#### Data for the task

(** X20: the charts block of [getInitialState] returns a new object that
    holds, under [slice_<id>] for each slice, a new record: [chart] with
    [chartKey], [slice_id], [form_data] and [formData] written over it.  It
    replaces [dashboard.slices] by a new array of copies of the slices, each
    with a [formData].  The slices themselves and every other object but the
    dashboard stay as they were. *)
Theorem initial_charts_per_slice (h : heap) (dl sl cl : loc) (dps cps : props)
  (slices : list val) :
  only_allocates applyDefaultFormData -> distinct_names h ->
  chart = VRef cl -> h !! cl = Some (OObj cps) ->
  h !! dl = Some (OObj dps) ->
  pget "slices" dps = Some (VRef sl) -> h !! sl = Some (OArr slices) ->
  Forall (slice_ok h dl) slices ->
  exists (h' : heap) (ic na : loc) (recs : props) (copies : list loc),
    getInitialState_charts (VRef dl) h = (Ret (VRef ic), h') /\
    keeps dl h h' /\ length h <= ic /\ length h <= na /\
    h' !! dl = Some (OObj (pset "slices" (VRef na) dps)) /\
    h' !! na = Some (OArr (VRef <$> copies)) /\
    h' !! ic = Some (OObj (pset_all recs [])) /\
    length recs = length slices /\ length copies = length slices /\
    forall (i si : nat) (sps : props) (key : string),
      slices !! i = Some (VRef si) -> h !! si = Some (OObj sps) ->
      to_key (pget_or_undef "slice_id" sps) = Some key ->
      exists (rec cp : loc) (fd1 fd2 : val),
        recs !! i = Some (("slice_" ++ key)%string, VRef rec) /\
        copies !! i = Some cp /\
        length h <= rec /\ length h <= cp /\
        copied_over h' rec cps (chart_fields key sps fd1) /\
        copied_over h' cp sps [("formData", fd2)].
Proof.
  intros Happly Hwf Hchart Hcl.
  apply (charts_block_run h dl sl cl dps cps slices Happly); auto.
  - intros si sps _ Hsi. exact (Hwf _ _ Hsi).
  - exact (Hwf _ _ Hcl).
Qed.


End initial_charts.

(** ** getInitialState, from the payload to the state *)

Section initial_state_whole.
Context `{Dashboard.ActionTypes} `{Dashboard.Imports}.
Import Dashboard.

Lemma delete_prop_obj_run (X : heap) (l : loc) (ps : props) (k : string) :
  X !! l = Some (OObj ps) ->
  delete_prop (VRef l) k X = (Ret tt, <[l := OObj (pdel k ps)]> X).
Proof. intros E. unfold delete_prop, bind, deref. now rewrite E. Qed.

Lemma slice_ok_keeps (h X : heap) (cl dl : loc) (slice : val) :
  keeps cl h X -> length h <= dl -> slice_ok h cl slice -> slice_ok X dl slice.
Proof.
  intros Hk Hdl (si & sps & key & -> & Hne & Hsi & Hkey).
  exists si, sps, key. repeat split; [|now apply Hk|exact Hkey].
  apply lookup_lt_Some in Hsi. lia.
Qed.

########

Task ▸
Would you please copy exactly the part of the entries above that begins at the line containing "(OArr slices) ->" and ends at the line containing "End initial_charts.", both lines included?

Exercise result ▸
  pget "slices" dps = Some (VRef sl) -> h !! sl = Some (OArr slices) ->
  Forall (slice_ok h dl) slices ->
  exists (h' : heap) (ic na : loc) (recs : props) (copies : list loc),
    getInitialState_charts (VRef dl) h = (Ret (VRef ic), h') /\
    keeps dl h h' /\ length h <= ic /\ length h <= na /\
    h' !! dl = Some (OObj (pset "slices" (VRef na) dps)) /\
    h' !! na = Some (OArr (VRef <$> copies)) /\
    h' !! ic = Some (OObj (pset_all recs [])) /\
    length recs = length slices /\ length copies = length slices /\
    forall (i si : nat) (sps : props) (key : string),
      slices !! i = Some (VRef si) -> h !! si = Some (OObj sps) ->
      to_key (pget_or_undef "slice_id" sps) = Some key ->
      exists (rec cp : loc) (fd1 fd2 : val),
        recs !! i = Some (("slice_" ++ key)%string, VRef rec) /\
        copies !! i = Some cp /\
        length h <= rec /\ length h <= cp /\
        copied_over h' rec cps (chart_fields key sps fd1) /\
        copied_over h' cp sps [("formData", fd2)].
Proof.
  intros Happly Hwf Hchart Hcl.
  apply (charts_block_run h dl sl cl dps cps slices Happly); auto.
  - intros si sps _ Hsi. exact (Hwf _ _ Hsi).
  - exact (Hwf _ _ Hcl).
Qed.


End initial_charts.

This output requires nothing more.